[[ RECORDS SUPPLIED, beginning ]]

(** * Client authentication of a validator node: plenum/server/client_authn.py

    A shallow embedding of the three classes of the module

      - [ClientAuthNr]  the interface: [authenticate], [addClient], [getVerkey];
      - [NaclAuthNr]    the signature check, on top of an abstract [getVerkey];
      - [SimpleAuthNr]  the in-memory registry [self.clients].

    Python exceptions are values of the type [exn]; a method is a function from
    the state of the object to the state afterwards and either the exception it
    raised or the value it returned. *)

From Stdlib Require Import ZArith NArith.
From Stdlib.Strings Require Import Ascii Byte.
From stdpp Require Import base option list strings gmap fin_maps pretty.

Local Open Scope string_scope.

(** ** Python values *)

(** The values a request field, an identifier, a signature, a verkey or a role
    holds: [None], a bool, an int or a str. *)
Inductive Value : Type :=
  | VNone
  | VBool (b : bool)
  | VInt (z : Z)
  | VStr (s : string).

(** [bool(v)]: what [not v] tests. *)
Definition truthy (v : Value) : bool :=
  match v with
  | VNone => false
  | VBool b => b
  | VInt z => negb (z =? 0)%Z
  | VStr s => negb (String.eqb s "")
  end.

(** A message: [Dict], from field names to values. *)
Abbreviation Msg := (gmap string Value).

(** A raw byte string ([bytes]). *)
Abbreviation bytes := (list byte).

(** Modelled from the spec: the field name [f.SIG.nm] of plenum.common.types,
    which is not among the sources; the message schema names the field
    [signature]. *)
Definition f_SIG : string := "signature".

(** Modelled from the spec: the field name [f.IDENTIFIER.nm] of
    plenum.common.types; the message schema names the field [identifier]. *)
Definition f_IDENTIFIER : string := "identifier".

(** Modelled from the spec: the field name [f.REQ_ID.nm] of
    plenum.common.types; the concrete scenario has the request number in
    [reqId]. *)
Definition f_REQ_ID : string := "reqId".

(** ** Exceptions *)

(** The exceptions of the module, with the arguments they are constructed
    with; [cause] is the [__cause__] that [raise ... from ex] records. *)
#[warnings="-register-all"]
Inductive exn : Type :=
  | MissingSignature (identifier reqId : Value)
  | EmptySignature (identifier reqId : Value)
  | MissingIdentifier (identifier reqId : Value)
  | EmptyIdentifier (identifier reqId : Value)
  | InvalidSignatureFormat (cause : option exn)
  | UnknownIdentifier (identifier : Value)
  | InvalidSignature
  | InvalidIdentifier
  | CouldNotAuthenticate (cause : option exn)
  | KeyError (key : string)
  | OtherException (name : string).

(** Modelled from the spec: the class hierarchy of plenum.common.exceptions,
    which is not among the sources. The kinds of the error taxonomy propagate
    to the caller unchanged, which the handler [except SigningException] alone
    can do for them: they are subclasses of [SigningException]. The docstring
    of [ClientAuthNr.authenticate] promises an exception of type
    [SigningException] for every failure, so [CouldNotAuthenticate] is one too,
    and so is [InvalidIdentifier], imported along with them. [KeyError] and the
    other exceptions of the interpreter and of the libraries are not. *)
Definition isSigningException (e : exn) : bool :=
  match e with
  | KeyError _ | OtherException _ => false
  | _ => true
  end.

Definition isKeyError (e : exn) : bool :=
  match e with
  | KeyError _ => true
  | _ => false
  end.

(** [except Exception]: every value of [exn] is an instance of [Exception]. *)
Definition isException (e : exn) : bool := true.

(** The seven protocol kinds of the error taxonomy. *)
Definition isSpecificKind (e : exn) : bool :=
  match e with
  | MissingSignature _ _ | EmptySignature _ _
  | MissingIdentifier _ _ | EmptyIdentifier _ _
  | InvalidSignatureFormat _ | UnknownIdentifier _ | InvalidSignature => true
  | _ => false
  end.

(** ** State and exceptions *)

(** A computation over a state [S]: the state afterwards, and the exception
    raised or the value returned. *)
Definition M (S A : Type) : Type := S → S * (exn + A).

Definition ret {S A} (a : A) : M S A := λ st, (st, inr a).

Definition bind {S A B} (m : M S A) (k : A → M S B) : M S B :=
  λ st, match m st with
        | (st', inl e) => (st', inl e)
        | (st', inr a) => k a st'
        end.

Definition raise {S A} (e : exn) : M S A := λ st, (st, inl e).

(** Reading and updating the state. *)
Definition gets {S A} (f : S → A) : M S A := λ st, (st, inr (f st)).
Definition modify {S} (f : S → S) : M S unit := λ st, (f st, inr ()).

(** A call of a function that has no access to the object. *)
Definition call {S A} (r : exn + A) : M S A := λ st, (st, r).

(** [try: body except C1: h1 except C2: h2 ...]: the first clause whose class
    the exception is an instance of handles it; an exception raised by a
    handler is not handled again by this statement. *)
Definition try_except {S A} (body : M S A)
    (handlers : list ((exn → bool) * (exn → M S A))) : M S A :=
  λ st, match body st with
        | (st', inl e) =>
            match List.find (λ h, fst h e) handlers with
            | Some h => snd h e st'
            | None => (st', inl e)
            end
        | r => r
        end.

#[global] Instance M_ret {S} : MRet (M S) := @ret S.
#[global] Instance M_bind {S} : MBind (M S) := λ A B k m, bind m k.

(** [msg[k]] raises [KeyError]; [msg.get(k)] returns [None]. *)
Definition getitem {S} (msg : Msg) (k : string) : M S Value :=
  match msg !! k with
  | Some v => ret v
  | None => raise (KeyError k)
  end.

Definition get (msg : Msg) (k : string) : Value := default VNone (msg !! k).
(** C8. Every attribute whose key is missing from the settings mapping has
    its default, for every mapping and also when the setting itself is
    missing (the mapping is then empty); and two mappings that agree on the
    keys the class reads give the same outcome and the same attributes, so a
    key outside that set changes nothing. *)
Theorem defaults_and_unknown_keys (h : Platform) :
  (∀ settings c, Conf_class settings h = Ok c →
     (∀ m, settings_Q_CLUSTER settings = Ok m → conf c = m)
     ∧ (settings_Q_CLUSTER settings = Raise AttributeError → conf c = ∅)
     ∧ (conf c !! "redis" = None → REDIS c = PDict ∅)
     ∧ (conf c !! "django_redis" = None → DJANGO_REDIS c = PNone)
     ∧ (conf c !! "name" = None → PREFIX c = PStr "default")
     ∧ (conf c !! "log_level" = None → LOG_LEVEL c = PStr "INFO")
     ∧ (conf c !! "save_limit" = None → SAVE_LIMIT c = PInt 250)
     ∧ (conf c !! "queue_limit" = None → QUEUE_LIMIT c = PNone)
     ∧ (conf c !! "compress" = None → COMPRESSED c = PBool false)
     ∧ (conf c !! "recycle" = None → RECYCLE c = PInt 500)
     ∧ (conf c !! "timeout" = None → TIMEOUT c = PNone)
     ∧ (conf c !! "label" = None → LABEL c = PStr "Django Q")
     ∧ (conf c !! "cpu_affinity" = None → CPU_AFFINITY c = PInt 0)
     ∧ (conf c !! "sync" = None → SYNC c = PBool false)
     ∧ (conf c !! "catch_up" = None → CATCH_UP c = PBool true)
     ∧ (conf c !! "testing" = None → TESTING c = PBool false))
  ∧ (∀ (cf1 cf2 : gmap string pyval) (secret : result pyval),
       (∀ key, key ∈ documented_keys → cf1 !! key = cf2 !! key) →
       same_outcome
         (Conf_class {| settings_Q_CLUSTER := Ok cf1; settings_SECRET_KEY := secret |} h)
         (Conf_class {| settings_Q_CLUSTER := Ok cf2; settings_SECRET_KEY := secret |} h))
  ∧ (∀ (cf : gmap string pyval) (secret : result pyval) key v,
       key ∉ documented_keys →
       same_outcome
         (Conf_class {| settings_Q_CLUSTER := Ok (<[key := v]> cf);
                        settings_SECRET_KEY := secret |} h)
         (Conf_class {| settings_Q_CLUSTER := Ok cf; settings_SECRET_KEY := secret |} h)).
Proof.
  assert (Hagree : ∀ (cf1 cf2 : gmap string pyval) (secret : result pyval),
       (∀ key, key ∈ documented_keys → cf1 !! key = cf2 !! key) →
       same_outcome
         (Conf_class {| settings_Q_CLUSTER := Ok cf1; settings_SECRET_KEY := secret |} h)
         (Conf_class {| settings_Q_CLUSTER := Ok cf2; settings_SECRET_KEY := secret |} h)).
  { intros cf1 cf2 secret H. rewrite !Conf_class_steps. cbn.
    rewrite (resolve_WORKERS_agree cf1 cf2 h)
      by (apply H; unfold documented_keys; set_solver).
    destruct (resolve_WORKERS cf2 h) as [w|]; [|done]. cbn.
    destruct secret as [k|]; [|done]. cbn.
    destruct (probe_QSIZE h) as [q|]; [|done]. cbn.
    destruct (build_SIGNAL_NAMES (signal h)) as [sn|]; [|done]. cbn.
    by apply assemble_agree. }
  split; [|split; [exact Hagree|]].
  - intros settings c (cf & w & k & q & sn & Hcf & _ & _ & _ & _ & ->)%Conf_class_Ok.
    cbn. unfold load_conf in Hcf.
    split; [intros m Hm; rewrite Hm in Hcf; cbn in Hcf; congruence|].
    split; [intros Hm; rewrite Hm in Hcf; cbn in Hcf; congruence|].
    repeat split; intros Hn; by rewrite (dict_get_None _ _ _ Hn).
  - intros cf secret key v Hkey. apply Hagree. intros key' Hin.
    apply lookup_insert_ne. by intros ->.
Qed.

Lemma defaults_and_unknown_keys_witness :
  (∃ c, Conf_class (django_settings (Raise AttributeError) (PStr "s3cr3t")) plain_linux
        = Ok c ∧ RECYCLE c = PInt 500)
  ∧ same_outcome
      (Conf_class (django_settings (Ok (<["poll" := PInt 1]> ∅)) (PStr "s3cr3t"))
         plain_linux)
      (Conf_class (django_settings (Ok ∅) (PStr "s3cr3t")) plain_linux).
Proof.
  split.
  - eexists. split; [vm_compute; reflexivity|].
    refine (proj1 (proj2 (proj2 (proj2 (proj2 (proj2 (proj2 (proj2 (proj2 (proj2
              (proj1 (defaults_and_unknown_keys plain_linux)
                 (django_settings (Raise AttributeError) (PStr "s3cr3t")) _ _))))))))))
              _);
      [vm_compute; reflexivity | reflexivity].
  - refine (proj2 (proj2 (defaults_and_unknown_keys plain_linux))
              ∅ (Ok (PStr "s3cr3t")) "poll" (PInt 1) _).
    apply (bool_decide_unpack ("poll" ∉ documented_keys)). vm_compute. exact I.
Defined.

(** ** The choice of the redis client *)

Lemma get_redis_client_direct c h :
  (truthy (DJANGO_REDIS c) = false ∨ django_redis_importable h = false) →
  get_redis_client c h = call_StrictRedis (REDIS c).
Proof.
  unfold get_redis_client, django_redis.
  destruct (truthy (DJANGO_REDIS c)); [|done].
  intros [H|H]; [done | by rewrite H].
Qed.

(** C5. With an alias set (a truthy [DJANGO_REDIS]) and [django_redis]
    importable, the client is the connection that [django_redis] gives for
    the alias.  With an alias set and the module missing, nothing is raised
    for it: the client is the direct [StrictRedis] client made from the
    [REDIS] options.  Without an alias (the default [None], or any falsy
    value) the client is always that direct client; the global
    [django_redis], unbound in this case, is never read. *)
Theorem get_redis_client_paths (c : Conf) (h : Platform) :
  (truthy (DJANGO_REDIS c) = true → django_redis_importable h = true →
     get_redis_client c h = Ok (get_redis_connection (DJANGO_REDIS c)))
  ∧ (truthy (DJANGO_REDIS c) = true → django_redis_importable h = false →
     get_redis_client c h = call_StrictRedis (REDIS c)
     ∧ ∀ kwargs, REDIS c = PDict kwargs →
                 get_redis_client c h = Ok (StrictRedis kwargs))
  ∧ (truthy (DJANGO_REDIS c) = false →
     get_redis_client c h = call_StrictRedis (REDIS c)
     ∧ ∀ kwargs, REDIS c = PDict kwargs →
                 get_redis_client c h = Ok (StrictRedis kwargs)).
Proof.
  split; [|split].
  - intros Ha Hi. unfold get_redis_client, django_redis. by rewrite Ha, Hi.
  - intros _ Hi. rewrite get_redis_client_direct by by right.
    split; [done | by intros kwargs ->].
  - intros Ha. rewrite get_redis_client_direct by by left.
    split; [done | by intros kwargs ->].
Qed.

Lemma get_redis_client_paths_witness :
  get_redis_client
    (assemble plain_linux (<["django_redis" := PStr "default"]> ∅) (PInt 8)
       (PStr "s3cr3t") true [])
    (linux (Ok 8) None (Ok 0) (Some 1) true)
  = Ok (get_redis_connection (PStr "default"))
  ∧ get_redis_client
      (assemble plain_linux (<["django_redis" := PStr "default"]> ∅) (PInt 8)
         (PStr "s3cr3t") true [])
      plain_linux
    = Ok (StrictRedis ∅)
  ∧ get_redis_client (assemble plain_linux ∅ (PInt 8) (PStr "s3cr3t") true [])
      (linux (Ok 8) None (Ok 0) (Some 1) true)
    = Ok (StrictRedis ∅).
Proof.
  split; [|split].
  - exact (proj1 (get_redis_client_paths
             (assemble plain_linux (<["django_redis" := PStr "default"]> ∅) (PInt 8)
                (PStr "s3cr3t") true [])
             (linux (Ok 8) None (Ok 0) (Some 1) true)) eq_refl eq_refl).
  - exact (proj2 (proj1 (proj2 (get_redis_client_paths
             (assemble plain_linux (<["django_redis" := PStr "default"]> ∅) (PInt 8)
                (PStr "s3cr3t") true [])
             plain_linux)) eq_refl eq_refl) ∅ eq_refl).
  - exact (proj2 (proj2 (proj2 (get_redis_client_paths
             (assemble plain_linux ∅ (PInt 8) (PStr "s3cr3t") true [])
             (linux (Ok 8) None (Ok 0) (Some 1) true))) eq_refl) ∅ eq_refl).
Defined.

[[ RECORDS SUPPLIED, end ]]

**ACTION ITEM**
Set down exactly the lines of the data above, beginning with the line that has "snd h e st'" and ending with the line that has "COMPRESSED c = PBool false)", and no others.

**OUTPUT FOR THIS EXERCISE**
            | Some h => snd h e st'
            | None => (st', inl e)
            end
        | r => r
        end.

#[global] Instance M_ret {S} : MRet (M S) := @ret S.
#[global] Instance M_bind {S} : MBind (M S) := λ A B k m, bind m k.

(** [msg[k]] raises [KeyError]; [msg.get(k)] returns [None]. *)
Definition getitem {S} (msg : Msg) (k : string) : M S Value :=
  match msg !! k with
  | Some v => ret v
  | None => raise (KeyError k)
  end.

Definition get (msg : Msg) (k : string) : Value := default VNone (msg !! k).
(** C8. Every attribute whose key is missing from the settings mapping has
    its default, for every mapping and also when the setting itself is
    missing (the mapping is then empty); and two mappings that agree on the
    keys the class reads give the same outcome and the same attributes, so a
    key outside that set changes nothing. *)
Theorem defaults_and_unknown_keys (h : Platform) :
  (∀ settings c, Conf_class settings h = Ok c →
     (∀ m, settings_Q_CLUSTER settings = Ok m → conf c = m)
     ∧ (settings_Q_CLUSTER settings = Raise AttributeError → conf c = ∅)
     ∧ (conf c !! "redis" = None → REDIS c = PDict ∅)
     ∧ (conf c !! "django_redis" = None → DJANGO_REDIS c = PNone)
     ∧ (conf c !! "name" = None → PREFIX c = PStr "default")
     ∧ (conf c !! "log_level" = None → LOG_LEVEL c = PStr "INFO")
     ∧ (conf c !! "save_limit" = None → SAVE_LIMIT c = PInt 250)
     ∧ (conf c !! "queue_limit" = None → QUEUE_LIMIT c = PNone)
     ∧ (conf c !! "compress" = None → COMPRESSED c = PBool false)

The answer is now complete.